We don't know why Adam Lanza decided to kill his mother Friday and then 20 first-graders and the six women who tried to protect them at the Sandy Hook Elementary school in Newtown, Conn.
We don't know why Nancy Lanza, Adam's mother, felt the need to legally own several handguns and rifles, one of which, a Glock 10 mm, the handgun Adam Lanza used on himself, is issued to rangers in Greenland in case they encounter a polar bear, said John Miller, CBS senior correspondent.
And we don't know why these mass shootings seem to be occurring more and more frequently with more and more victims.
All we know is that this nation is not doing enough to deal with our love of bigger, badder guns, or our urgent need to help minister to the mentally ill.
We no longer feel safe as a nation and the less safe we feel, it seems, the more guns we buy. The more guns we buy, the more likely someone with emotional issues will have access to a firearm and use it on innocent people. And then we buy more guns.
It is insanity. But the blame is placed everywhere but the where it belongs.
My adult Sunday school class blamed the mass killings on the absence of prayer in our schools. It is a debate we have whenever our children or youth are caught up in negative activities.
They believe everything started going downhill when the U.S. Supreme Court ruled against religion in our schools. By limiting prayer, my classmates said, some of the children don't learn about God and his salvation.
I've heard others blame the Newtown public school system for not having security at the school. They want to make our schools more like jails to keep our children safe. Let's arm school administrators and teachers because we all know they won't go off.
Let's do everything but address the elephant in the room.
If we are a frightened people, if we no longer feel safe in our homes, schools or churches, buying more guns is not the solution.

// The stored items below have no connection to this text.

(** The loop reads the items of the bracket, whatever the character. *)
Lemma rangematch_loop_ok fuel x c l neg ok : 0 ∈ c :: l → (length l < fuel)%nat →
  rangematch_loop fuel flags (folded o x) c l neg ok =
    Ok (match bracket_items o fuel c l with
        | Items its rest => if eqb (ok || existsb (λ '(lo, hi), (lo <=? folded o x) && (folded o x <=? hi)) its) neg then RANGE_NOMATCH else RANGE_MATCH rest
        | Unclosed => RANGE_ERROR
        | Slash => RANGE_NOMATCH
        end) ∧
  (∀ its rest, bracket_items o fuel c l = Items its rest → 0 ∈ rest ∧ (length rest < length l)%nat).
Proof.
  revert c l ok. induction fuel as [|fuel IH]; intros c l ok H0 Hf; [lia|]. cbn [rangematch_loop bracket_items].
  destruct (unquote_ok c l H0) as (-> & Hq & Hql). destruct (quoted o c l) as [c1 l1]. cbn [fst snd] in Hq, Hql. cbn [obind].
  destruct (c1 =? EOS) eqn:Ec; bool_prop; [done|]. change (has_flag flags FNM_PATHNAME) with (o_pathname o). destruct ((c1 =? 47) && o_pathname o); [done|].
  destruct (more_pattern c1 l1 Hq) as (y & l2 & -> & H2); [done|]. destruct (range_upper_ok (y :: l2) H2) as (-> & Hre). cbn [obind].
  change (fold flags c1) with (folded o c1). destruct (range_end o (y :: l2)) as [[c2 l3]|] eqn:Er.
  - destruct (Hre c2 l3 eq_refl) as [H3 Hl3]. destruct (c2 =? EOS) eqn:E2; bool_prop; [done|].
    destruct (more_pattern c2 l3 H3) as (z & l4 & -> & H4); [done|]. cbn [next obind]. cbn in Hl3, Hql. destruct (z =? 93) eqn:Ez; bool_prop.
    + split; [cbn [existsb]; by rewrite orb_false_r|]. intros its rest [= <- <-].
      apply elem_of_cons in H4 as [H4|H4]; [lia|]. split; [done|lia].
    + destruct (IH z l4 (ok || (folded o c1 <=? folded o x) && (folded o x <=? folded o c2)) H4 ltac:(lia)) as [-> Hr].
      destruct (bracket_items o fuel z l4) as [its rest| |]; [|done..]. cbn [existsb]. rewrite orb_assoc. split; [done|].
      intros ? ? [= <- <-]. destruct (Hr its rest eq_refl). split; [done|lia].
  - rewrite (proj2 (Z.eqb_neq c1 EOS)) by done. cbn [next obind]. cbn in Hql.
    assert (Es : (folded o c1 =? folded o x) = (folded o c1 <=? folded o x) && (folded o x <=? folded o c1)).
    { apply eq_true_iff_eq. rewrite andb_true_iff, Z.eqb_eq, !Z.leb_le. lia. }
    rewrite Es. destruct (y =? 93) eqn:Ey; bool_prop.
    + split; [cbn [existsb]; by rewrite orb_false_r|]. intros its rest [= <- <-].
      apply elem_of_cons in H2 as [H2|H2]; [lia|]. split; [done|lia].
    + destruct (IH y l2 (ok || (folded o c1 <=? folded o x) && (folded o x <=? folded o c1)) H2 ltac:(lia)) as [-> Hr].
      destruct (bracket_items o fuel y l2) as [its rest| |]; [|done..]. cbn [existsb]. rewrite orb_assoc. split; [done|].
      intros ? ? [= <- <-]. destruct (Hr its rest eq_refl). split; [done|lia].
Qed.

Lemma rangematch_ok l x : 0 ∈ l →
  rangematch l x flags = Ok (match bracket_of o l with
    | Items its rest => if in_class o (negated l) its x then RANGE_MATCH rest else RANGE_NOMATCH
    | Unclosed => RANGE_ERROR
    | Slash => RANGE_NOMATCH end) ∧
  (∀ its rest, bracket_of o l = Items its rest → 0 ∈ rest ∧ (length rest < length l)%nat).
Proof.
  intros H0. destruct l as [|c l]; [by apply elem_of_nil in H0|]. unfold rangematch, bracket_of, in_class, peek. cbn [next obind negated].
  destruct ((c =? 33) || (c =? 94)) eqn:E.
  - assert (c ≠ 0) by (apply orb_true_iff in E as [E|E]; bool_prop; lia). destruct (more_pattern c l H0) as (y & l' & -> & H'); [done|]. cbn [drop next obind].
    change (fold flags x) with (folded o x). destruct (rangematch_loop_ok (S (length l')) x y l' true false H' ltac:(lia)) as [-> Hr]. cbn [orb].
    destruct (bracket_items o _ y l') as [its rest| |]; [|done..]. split; [by destruct (existsb _ its)|]. intros ? ? [= <- <-].
    destruct (Hr its rest eq_refl). split; [done|cbn; lia].
  - cbn [next obind]. change (fold flags x) with (folded o x). destruct (rangematch_loop_ok (S (length l)) x c l false false H0 ltac:(lia)) as [-> Hr]. cbn [orb].
    destruct (bracket_items o _ c l) as [its rest| |]; [|done..]. split; [by destruct (existsb _ its)|]. intros ? ? [= <- <-].
    destruct (Hr its rest eq_refl). split; [done|cbn; lia].
Qed.

End brackets.

(** What follows a bracket expression is a part of the pattern. *)
Lemma quoted_Forall o (P : Z → Prop) c l : Forall P l → Forall P (quoted o c l).2.
Proof. intros H. unfold quoted. destruct (_ && _); [by apply Forall_drop|done]. Qed.

Lemma bracket_Forall o (P : Z → Prop) fuel c l its rest : bracket_items o fuel c l = Items its rest → Forall P l → Forall P rest.
Proof.
  revert c l its. induction fuel as [|fuel IH]; intros c l its; cbn [bracket_items]; [done|]. intros H Hl.
  pose proof (quoted_Forall o P c l Hl) as Hq. destruct (quoted o c l) as [c1 l1]. cbn in Hq. destruct (c1 =? EOS); [done|]. destruct (_ && _); [done|].
  assert (Hnext : ∀ hi l2, Forall P l2 → (if hi =? EOS then Unclosed else match l2 with [] => Unclosed | x :: l =>
    if x =? 93 then Items [(folded o c1, folded o hi)] l else match bracket_items o fuel x l with Items its rest => Items ((folded o c1, folded o hi) :: its) rest | b => b end end) =
    Items its rest → Forall P rest).
  { intros hi [|x l2] Hl2; destruct (hi =? EOS); try done. inversion_clear Hl2 as [|? ? _ Hl3]. destruct (x =? 93); [by intros [= _ <-]|].
    destruct (bracket_items o fuel x l2) as [its' rest'| |] eqn:E; try done. intros [= _ <-]. by apply (IH _ _ _ E). }
  destruct (range_end o l1) as [[c2 l2]|] eqn:Er; [|by apply (Hnext c1 l1)]. apply (Hnext c2 l2); [|done].
  unfold range_end in Er. destruct l1 as [|x [|y l1]]; try done. destruct (_ && _); [|done]. injection Er as Er. inversion_clear Hq as [|? ? _ Hq']. inversion_clear Hq' as [|? ? _ Hq2].
  pose proof (quoted_Forall o P y l1 Hq2) as Hq3. by rewrite Er in Hq3.
Qed.

Lemma bracket_of_Forall o (P : Z → Prop) l its rest : bracket_of o l = Items its rest → Forall P l → Forall P rest.
Proof.
  unfold bracket_of. intros H Hl. assert (Hl' : Forall P (if negated l then drop 1 l else l)) by (destruct (negated l); [by apply Forall_drop|done]).
  destruct (if negated l then drop 1 l else l) as [|c l']; [done|]. inversion_clear Hl'. by eapply bracket_Forall.
Qed.

Lemma collapse_ok l : 0 ∈ l → 0 ∈ collapse l ∧ (length (collapse l) ≤ length l)%nat ∧ head (collapse l) ≠ Some 42.
Proof.
  induction l as [|c l IH]; intros H; [by apply elem_of_nil in H|]. cbn [collapse]. destruct (c =? 42) eqn:E; bool_prop.
  - apply elem_of_cons in H as [H|H]; [lia|]. destruct (IH H) as (? & ? & ?). split_and!; [done|cbn; lia|done].
  - split_and!; [done|lia|]. cbn. congruence.
Qed.

Lemma collapse_Forall (P : Z → Prop) l : Forall P l → Forall P (collapse l).
Proof. induction 1 as [|c l Hc Hl IH]; cbn [collapse]; [done|]. destruct (c =? 42); [done|by constructor]. Qed.

(** * Reading the string *)

Definition is_char (c : Z) : Prop := is_s 8 c.

Lemma char_range c : is_char c ↔ -128 ≤ c < 128.
Proof. done. Qed.

(** The text at index [s] is [cs], and then the string ends. *)
Definition text (str : list Z) (s : Z) (cs : list Z) : Prop :=
  0 ≤ s ∧ Forall (λ c, c ≠ 0 ∧ is_char c) cs ∧ ∃ tl, drop (Z.to_nat s) str = cs ++ 0 :: tl.

Lemma aget_drop {A} (l l' : list A) s x : 0 ≤ s → drop (Z.to_nat s) l = x :: l' → aget l s = Ok x ∧ drop (Z.to_nat (s + 1)) l = l'.
Proof.
  intros Hs Hd. split.
  - apply aget_Ok. split; [done|]. rewrite <- (Nat.add_0_r (Z.to_nat s)), <- lookup_drop. by rewrite Hd.
  - replace (Z.to_nat (s + 1)) with (Z.to_nat s + 1)%nat by lia. by rewrite <- drop_drop, Hd.
Qed.

Lemma text_nil str s : text str s [] → aget str s = Ok 0.
Proof. intros (Hs & _ & tl & Hd). by apply (aget_drop str tl). Qed.

Lemma text_cons str s x cs : text str s (x :: cs) → aget str s = Ok x ∧ text str (s + 1) cs ∧ x ≠ 0 ∧ is_char x.
Proof.
  intros (Hs & Hf & tl & Hd). destruct (aget_drop str (cs ++ 0 :: tl) s x Hs Hd) as [-> Hd']. inversion_clear Hf as [|? ? [] ?].
  split_and!; try done. split_and!; [lia|done|by exists tl].
Qed.

Lemma text_length str s cs : text str s cs → (length cs < length str)%nat ∧ s < Z.of_nat (length str).
Proof. intros (Hs & _ & tl & Hd). apply (f_equal length) in Hd. rewrite length_drop, length_app in Hd. cbn in Hd. lia. Qed.

Lemma tolower_zero c : is_char c → tolower c = tolower 0 → c = 0.
Proof.
  rewrite char_range. unfold tolower. intros Hc. change (u8 0) with 0. cbn [Z.leb Z.compare andb]. destruct (decide (0 ≤ c)).
  - rewrite unsigned_of_small by (unfold is_u; lia). repeat case_test; lia.
  - assert (E : u8 c = c + 256) by (unfold unsigned_of; rewrite <- (Z.mod_add c 1) by done; apply Z.mod_small; lia). rewrite E. repeat case_test; lia.
Qed.

Lemma tolower_slash c : is_char c → tolower 47 = tolower c → c = 47.
Proof.
  rewrite char_range. unfold tolower. intros Hc. change (u8 47) with 47. cbn [Z.leb Z.compare andb Pos.compare Pos.compare_cont]. destruct (decide (0 ≤ c)).
  - rewrite (unsigned_of_small 8 c) by (unfold is_u; lia). repeat case_test; lia.
  - assert (E : u8 c = c + 256) by (unfold unsigned_of; rewrite <- (Z.mod_add c 1) by done; apply Z.mod_small; lia). rewrite E. repeat case_test; lia.
Qed.

(** A literal does not match the end of the string. *)
Lemma lit_end flags c : is_char c → c ≠ 0 → same_char flags c 0 = false.
Proof.
  intros Hc H0. unfold same_char. rewrite (proj2 (Z.eqb_neq c 0)) by done. cbn [orb]. destruct (has_flag _ _); [|done]. cbn [andb].
  apply Z.eqb_neq. intros E. apply H0. by apply tolower_zero.
Qed.

Lemma slash_only o x : is_char x → char_matches o 47 x = true → x = 47.
Proof.
  intros Hx. unfold char_matches. intros [E|E]%orb_true_iff; bool_prop; [done|]. by apply tolower_slash.
Qed.

Lemma index_slash fuel str s cs : text str s cs → (length cs < fuel)%nat → ∃ r, index fuel str s 47 = Ok r ∧
  match r with
  | None => 47 ∉ cs
  | Some s' => ∃ u v, cs = u ++ 47 :: v ∧ 47 ∉ u ∧ text str s' (47 :: v) ∧ s ≤ s'
  end.
Proof.
  revert s cs. induction fuel as [|fuel IH]; intros s cs Ht Hf; [lia|]. cbn [index]. destruct cs as [|x cs].
  - rewrite (text_nil _ _ Ht). cbn. exists None. split; [done|]. apply not_elem_of_nil.
  - destruct (text_cons _ _ _ _ Ht) as (-> & Ht' & Hx & _). cbn [obind]. destruct (x =? 47) eqn:E; bool_prop.
    + subst. exists (Some s). split; [done|]. exists [], cs. split_and!; [done|apply not_elem_of_nil|done|lia].
    + rewrite (proj2 (Z.eqb_neq x 0)) by done. destruct (IH (s + 1) cs Ht') as (r & -> & Hr); [cbn in Hf; lia|]. exists r. split; [done|].
      destruct r as [s'|].
      * destruct Hr as (u & v & -> & Hu & Hs' & Hle). exists (x :: u), v. split_and!; [done| |done|lia]. rewrite not_elem_of_cons. split; [congruence|done].
      * rewrite not_elem_of_cons. split; [congruence|done].
Qed.

Lemma text_read str s cs : text str s cs → ∃ x, aget str s = Ok x ∧ (x = 0 → cs = []) ∧ (x ≠ 0 → ∃ cs', cs = x :: cs').
Proof.
  intros Ht. destruct cs as [|x cs].
  - exists 0. by rewrite (text_nil _ _ Ht).
  - destruct (text_cons _ _ _ _ Ht) as (-> & _ & Hx & _). exists x. split_and!; [done|done|by eexists].
Qed.

Lemma leading_period_ok str flags ss s cs : text str s cs → 0 ≤ ss ≤ s →
  ∃ b, leading_period str flags ss s = Ok b ∧ (has_flag flags FNM_PERIOD = false → b = false).
Proof.
  intros Ht Hs. destruct (text_read _ _ _ Ht) as (x & Hx & _). unfold leading_period. rewrite Hx. cbn [obind].
  destruct (has_flag flags FNM_PERIOD); [|rewrite andb_false_r; by eexists]. destruct (x =? 46); [|by eexists].
  cbn [andb]. destruct (s =? ss) eqn:E; bool_prop; [by eexists|]. destruct (has_flag _ _); [|by eexists].
  destruct (aget_in_bounds str (s - 1)) as (y & -> & _); [pose proof (text_length _ _ _ Ht); lia|]. by eexists.
Qed.

Lemma unmatchable_ok str flags ss s cs : text str s cs → 0 ≤ ss ≤ s →
  ∃ b, unmatchable str flags ss s = Ok b ∧
    (b = false → ∃ x cs', cs = x :: cs' ∧ barred (opts_of flags) x = false) ∧
    (b = true → has_flag flags FNM_PERIOD = false → cs = [] ∨ ∃ x cs', cs = x :: cs' ∧ barred (opts_of flags) x = true).
Proof.
  intros Ht Hs. destruct (text_read _ _ _ Ht) as (x & Hx & Hnil & Hcons). unfold unmatchable. rewrite Hx. cbn [obind].
  destruct (x =? EOS) eqn:E; bool_prop.
  - exists true. split_and!; [done|done|]. intros _ _. left. by apply Hnil.
  - destruct (Hcons E) as [cs' ->]. change ((x =? 47) && has_flag flags FNM_PATHNAME) with (barred (opts_of flags) x).
    destruct (barred (opts_of flags) x) eqn:B.
    + exists true. split_and!; [done|done|]. intros _ _. right. by eexists _, _.
    + destruct (leading_period_ok str flags ss s _ Ht Hs) as (b & -> & Hb). exists b. split_and!; [done|intros _; by eexists _, _|].
      intros -> HP. by specialize (Hb HP).
Qed.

I agree with President Barack Obama and all the politicians with an ounce of integrity who are calling for talks about our love of guns and our disdain for limitations on that love. But even that is not enough if we resist examining the human element as well.
No one loves chess pie more than I do. But I also know a couple of pieces twice a year is my limit. Otherwise my health will pay dearly for it.
We must allow folks to have a gun or two, but restrict the types of guns. Who needs a semi-automatic rifle for protection? Some of these weapons are meant to protect us from dangers that are not present. Why would anyone in a city need a pistol that can take down a bear? How many bears have been spotted in that area of Connecticut?
We need restrictions, folks, on the types of guns we can buy and who can buy them. And then we need to take a hard look at how we address mental illness in our society.
I read the touching account of the mother of a son who has mental and emotional issues that aren't being addressed. Liza Long, a writer based in Boise, Idaho, said talking about guns and gun control is easy. Talking about mental illness is not.
Long has a 13-year-old son who scares her to death. She has taught her two younger children how to run to the car and lock the doors when the teenager becomes unhinged. But she has not been able to find a correct diagnosis for his illness, nor much help in controlling him.
She was told her best solution was to have her son charged with a crime and then the system would act.
"No one wants to send a 13-year old genius who loves Harry Potter and his snuggle animal collection to jail," she wrote. "But our society, with its stigma on mental illness and its broken healthcare system, does not provide us with other options. Then another tortured soul shoots up a fast food restaurant. A mall. A kindergarten classroom. And we wring our hands and say, 'Something must be done.'
"I agree that something must be done. It's time for a meaningful, nationwide conversation about mental health. That's the only way our nation can ever truly heal. God help me. God help Michael. God help us all."
But we must make an effort to show our children we care enough about them to find a better way to protect them than with a weapon.